The Shadow of the Soul is the second book in the noir/horror series The Forgotten Gods/The Dog-Faced Gods by Sarah Pinborough. Ace Trade is releasing the books here in the US a couple of months apart from one another as each was previously published in the UK between 2010-2011. The Shadow of the Soul picks up almost exactly where A Matter of Blood left off. DI Cass Jone has met with some success in his past cases but that success has cast a harsh light on the corruption within the London police force; a fact further ostracizing him from his peers. To make matters worse the lingering court cases resulting from his work in A Matter of Blood have left him with a boring case load. Of course that won’t remain the case as a series suicides hits London’s student body all linked by the mysterious phrase “Chaos in the Darkness.”
Pinborough seemingly took all the things that were great about A Matter of Blood and distilled them into a near perfect form in The Shadow of the Soul. A Matter of Blood was a fast read but The Shadow of the Soul moves like lightning. This was a book that, even more than its predecessor, I simply could not put down and I ended up devouring it in a little over a day. Pinborough peels back more layers to the dark currents of the supernatural that ran through the previous novel. We learn a staggering amount of information about the players involved in The Bank. Yet, at the same time, Pinborough manages to be quite cagey about the details. We learn enough to form impressions, to get ideas, but we don’t really know anything for certain. It is an utterly brilliant tactic that hints just enough to be unsettling.
Cass’ predicament in The Shadow of the Soul is tied heavily to the revelations regarding Cass’ nephew and brother from A Matter of Blood. Cass was told to keep his nose out of anything dealing with the Bank but the nature of those previous revelations have set him on an nigh unwavering path of conflict; plus it seems the Bank didn’t get the same message about meddling. Pinborough does a fantastic job a obfuscating the way in which all of the novel’s parts fit together until the very end. I was initially frustrated by this fact early in the novel but Pinborough manages to slowly conjure a sensation of both convergence and unraveling as the novel moves on. It is a curious effect that is greatly underscored by the increased reliance on the weird.

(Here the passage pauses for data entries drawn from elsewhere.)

(** A byte of a word, by a mask. *)
Lemma land_byte x m k : 0 <= k -> m = Z.shiftl 255 k -> Z.land x m = Z.shiftl (x / 2 ^ k mod 256) k.
Proof.
  intros Hk ->. apply Z.bits_inj'. intros i Hi. rewrite Z.land_spec, !Z.shiftl_spec by done.
  destruct (Z.ltb_spec i k); [by rewrite !(Z.testbit_neg_r _ (i - k)), andb_false_r by lia|].
  change 255 with (Z.ones 8). change 256 with (2 ^ 8). destruct (Z.ltb_spec (i - k) 8).
  - rewrite Z.ones_spec_low, Z.mod_pow2_bits_low, Z.div_pow2_bits, andb_true_r by lia. f_equal. lia.
  - rewrite Z.ones_spec_high, Z.mod_pow2_bits_high, andb_false_r by lia. done.
Qed.

Lemma concat_field (fs : list (list Z)) i x off :
  fs !! i = Some x -> off = length (concat (take i fs)) -> sub off (length x) (concat fs) = x.
Proof.
  revert i off. induction fs as [|f fs IH]; intros i off Hi ->; [done|]. unfold sub. destruct i as [|i].
  - injection Hi as ->. cbn [take concat length]. rewrite drop_0, take_app_le by done. by apply take_ge.
  - cbn [take concat]. rewrite length_app, drop_app_ge by lia. replace (length f + _ - length f)%nat with
      (length (concat (take i fs))) by lia. exact (IH i _ Hi eq_refl).
Qed.

(** A field of known width at a known offset. *)
Lemma field_sub (fs : list (list Z)) i x off n :
  fs !! i = Some x -> off = length (concat (take i fs)) -> n = length x -> sub off n (concat fs) = x.
Proof. intros Hi Ho ->. exact (concat_field fs i x off Hi Ho). Qed.

(** The offset of a field. *)
Ltac field_off := cbn [take concat]; rewrite ?length_app, ?le_bytes_length; simpl length; lia.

The weird elements in The Shadow of the Soul are increased greatly over A Matter of Blood and I absolutely love it. Pinborough’s ability to reveal new bits of detail that simultaneously reveal the depth of her world while providing a dark grist that can be further ground by the imagination is intoxicating. There are so many elements from The Shadow of the Soul that provide a greater insight into the shadowy figures behind the Bank that I’m not even certain what I can or should mention. Juicy tidbits like one of the shadowy figures behinds the Bank’s comment that there are people “still willing to offer them their children” (which to me calls to mind the Ammonite god Moloch), and decidedly cryptic titles like the Architect, weird creatures and strange experiments create a suitably mysterious and enticing blend that mixes surprisingly well with the cynicism and troubled nature of our protagonist.
Even more than A Matter of Blood, The Shadow of the Soul relies heavily on providing the reader with only partial information about the supernatural elements of the world. This is an element that I absolutely love; the willingness to rely on the imaginations of the reader has always felt like a rare trait in the world of horror fiction but it is one that Sarah Pinborough seems to embrace whole-heartedly. While The Shadow of the Soul concludes with less decisiveness than the previous novel it also manages to end on a note that leaves me foaming at the mouth for the third volume The Chosen Seed. Sarah Pinborough has crafted a series that leaves me wanting more and a highly recommend fans of horror and dark fantasy jump on the Forgotten Gods series as soon as possible.